[Problem to work on] After finding the line containing "[routes/bookmarks.js], [utils/fetchMetadata.js] and" below, please output that line and each following one through the line containing "From stdpp Require Import base", exactly as written.

[Provided entries]

• • • •

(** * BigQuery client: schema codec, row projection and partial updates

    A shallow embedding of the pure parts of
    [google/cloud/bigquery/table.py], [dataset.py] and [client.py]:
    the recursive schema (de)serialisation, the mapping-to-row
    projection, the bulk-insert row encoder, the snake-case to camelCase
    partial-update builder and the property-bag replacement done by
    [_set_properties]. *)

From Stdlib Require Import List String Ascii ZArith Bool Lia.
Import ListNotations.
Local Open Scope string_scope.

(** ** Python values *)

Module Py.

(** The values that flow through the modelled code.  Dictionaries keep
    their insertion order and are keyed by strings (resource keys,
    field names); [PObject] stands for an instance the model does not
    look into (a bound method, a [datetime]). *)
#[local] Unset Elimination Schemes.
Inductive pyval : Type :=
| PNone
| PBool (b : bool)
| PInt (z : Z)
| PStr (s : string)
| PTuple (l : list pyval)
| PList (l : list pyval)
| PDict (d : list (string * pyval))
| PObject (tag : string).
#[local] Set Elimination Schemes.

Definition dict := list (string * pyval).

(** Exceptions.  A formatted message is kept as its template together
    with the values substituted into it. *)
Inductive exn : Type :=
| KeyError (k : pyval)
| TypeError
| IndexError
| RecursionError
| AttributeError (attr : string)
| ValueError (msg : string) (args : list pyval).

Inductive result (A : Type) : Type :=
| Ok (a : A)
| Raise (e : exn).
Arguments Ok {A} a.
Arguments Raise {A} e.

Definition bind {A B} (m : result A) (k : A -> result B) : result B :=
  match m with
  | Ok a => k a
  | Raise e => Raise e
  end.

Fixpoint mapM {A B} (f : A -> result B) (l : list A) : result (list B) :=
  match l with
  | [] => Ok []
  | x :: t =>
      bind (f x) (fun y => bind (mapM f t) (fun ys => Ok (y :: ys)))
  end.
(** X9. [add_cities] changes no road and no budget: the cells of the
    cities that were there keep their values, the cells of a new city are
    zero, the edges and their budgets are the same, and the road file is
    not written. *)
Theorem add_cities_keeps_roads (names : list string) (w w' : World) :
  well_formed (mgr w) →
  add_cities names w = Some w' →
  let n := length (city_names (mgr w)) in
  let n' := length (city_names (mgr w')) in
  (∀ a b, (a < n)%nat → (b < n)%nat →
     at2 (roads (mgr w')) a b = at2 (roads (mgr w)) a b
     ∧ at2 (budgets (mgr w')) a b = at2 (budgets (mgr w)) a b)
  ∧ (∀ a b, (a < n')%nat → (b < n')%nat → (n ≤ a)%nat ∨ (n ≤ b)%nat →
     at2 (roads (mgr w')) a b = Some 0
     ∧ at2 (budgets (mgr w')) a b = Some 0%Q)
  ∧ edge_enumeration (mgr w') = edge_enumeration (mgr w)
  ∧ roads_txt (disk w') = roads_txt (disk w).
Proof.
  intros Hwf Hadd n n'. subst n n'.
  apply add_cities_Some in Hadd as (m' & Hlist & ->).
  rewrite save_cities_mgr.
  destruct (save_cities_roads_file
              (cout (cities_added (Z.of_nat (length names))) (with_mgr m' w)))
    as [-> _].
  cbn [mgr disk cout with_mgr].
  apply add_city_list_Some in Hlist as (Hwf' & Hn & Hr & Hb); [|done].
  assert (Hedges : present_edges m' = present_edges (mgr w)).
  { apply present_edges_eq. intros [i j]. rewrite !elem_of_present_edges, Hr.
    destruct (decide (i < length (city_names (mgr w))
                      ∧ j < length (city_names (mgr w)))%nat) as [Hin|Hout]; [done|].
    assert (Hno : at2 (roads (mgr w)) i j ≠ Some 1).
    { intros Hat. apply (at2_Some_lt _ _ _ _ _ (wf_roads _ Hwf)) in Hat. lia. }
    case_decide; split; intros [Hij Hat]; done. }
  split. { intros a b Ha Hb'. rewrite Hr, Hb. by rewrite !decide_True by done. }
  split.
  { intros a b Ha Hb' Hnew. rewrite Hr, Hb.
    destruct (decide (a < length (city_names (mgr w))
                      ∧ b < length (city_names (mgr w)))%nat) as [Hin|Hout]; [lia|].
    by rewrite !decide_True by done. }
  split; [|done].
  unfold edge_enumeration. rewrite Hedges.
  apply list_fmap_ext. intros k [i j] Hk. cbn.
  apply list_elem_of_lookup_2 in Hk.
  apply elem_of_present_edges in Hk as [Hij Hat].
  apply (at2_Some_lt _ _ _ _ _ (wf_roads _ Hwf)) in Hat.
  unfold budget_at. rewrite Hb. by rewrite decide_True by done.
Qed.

• • • •

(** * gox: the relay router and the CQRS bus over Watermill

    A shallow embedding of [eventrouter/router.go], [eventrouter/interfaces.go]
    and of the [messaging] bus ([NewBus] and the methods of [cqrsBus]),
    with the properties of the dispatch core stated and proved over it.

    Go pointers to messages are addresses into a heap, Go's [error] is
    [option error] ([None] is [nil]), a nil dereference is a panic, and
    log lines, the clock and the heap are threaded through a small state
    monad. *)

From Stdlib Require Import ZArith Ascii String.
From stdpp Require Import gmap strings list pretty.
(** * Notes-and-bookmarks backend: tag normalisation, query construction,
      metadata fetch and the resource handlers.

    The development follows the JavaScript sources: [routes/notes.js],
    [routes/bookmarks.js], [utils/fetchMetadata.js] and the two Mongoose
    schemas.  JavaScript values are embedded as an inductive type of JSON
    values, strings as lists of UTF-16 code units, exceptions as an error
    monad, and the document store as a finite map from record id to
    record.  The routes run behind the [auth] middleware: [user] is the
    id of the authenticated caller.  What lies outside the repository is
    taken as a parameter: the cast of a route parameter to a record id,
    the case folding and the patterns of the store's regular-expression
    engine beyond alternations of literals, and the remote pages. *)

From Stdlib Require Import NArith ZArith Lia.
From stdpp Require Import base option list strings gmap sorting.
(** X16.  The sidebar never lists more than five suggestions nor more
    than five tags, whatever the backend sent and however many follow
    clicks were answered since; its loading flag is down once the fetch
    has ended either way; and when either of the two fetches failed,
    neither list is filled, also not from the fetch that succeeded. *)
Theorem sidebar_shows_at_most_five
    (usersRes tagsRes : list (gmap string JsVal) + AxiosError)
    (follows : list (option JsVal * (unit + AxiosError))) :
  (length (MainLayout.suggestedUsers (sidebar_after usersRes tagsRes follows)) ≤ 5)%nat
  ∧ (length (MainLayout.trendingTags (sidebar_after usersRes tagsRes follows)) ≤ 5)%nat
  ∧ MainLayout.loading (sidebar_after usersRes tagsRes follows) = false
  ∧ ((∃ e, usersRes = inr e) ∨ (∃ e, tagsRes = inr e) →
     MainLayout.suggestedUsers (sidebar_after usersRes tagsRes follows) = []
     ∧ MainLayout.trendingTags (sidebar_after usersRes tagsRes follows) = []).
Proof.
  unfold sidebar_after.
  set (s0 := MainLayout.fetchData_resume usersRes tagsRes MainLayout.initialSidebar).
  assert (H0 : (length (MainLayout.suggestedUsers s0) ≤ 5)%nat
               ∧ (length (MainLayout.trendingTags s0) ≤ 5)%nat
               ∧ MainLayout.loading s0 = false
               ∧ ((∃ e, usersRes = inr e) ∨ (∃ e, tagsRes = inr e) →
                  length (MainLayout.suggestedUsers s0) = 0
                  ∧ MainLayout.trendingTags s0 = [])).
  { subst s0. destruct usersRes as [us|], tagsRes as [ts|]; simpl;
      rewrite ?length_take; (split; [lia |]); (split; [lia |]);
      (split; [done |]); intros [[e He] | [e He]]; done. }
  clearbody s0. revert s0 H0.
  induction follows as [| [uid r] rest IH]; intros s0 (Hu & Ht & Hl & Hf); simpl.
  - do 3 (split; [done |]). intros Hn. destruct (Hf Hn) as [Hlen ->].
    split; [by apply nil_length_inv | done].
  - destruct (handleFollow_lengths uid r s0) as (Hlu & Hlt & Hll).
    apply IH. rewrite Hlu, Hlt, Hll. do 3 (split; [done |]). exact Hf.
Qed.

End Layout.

• • • •

[Answer below]
    [routes/bookmarks.js], [utils/fetchMetadata.js] and the two Mongoose
    schemas.  JavaScript values are embedded as an inductive type of JSON
    values, strings as lists of UTF-16 code units, exceptions as an error
    monad, and the document store as a finite map from record id to
    record.  The routes run behind the [auth] middleware: [user] is the
    id of the authenticated caller.  What lies outside the repository is
    taken as a parameter: the cast of a route parameter to a record id,
    the case folding and the patterns of the store's regular-expression
    engine beyond alternations of literals, and the remote pages. *)

From Stdlib Require Import NArith ZArith Lia.
From stdpp Require Import base option list strings gmap sorting.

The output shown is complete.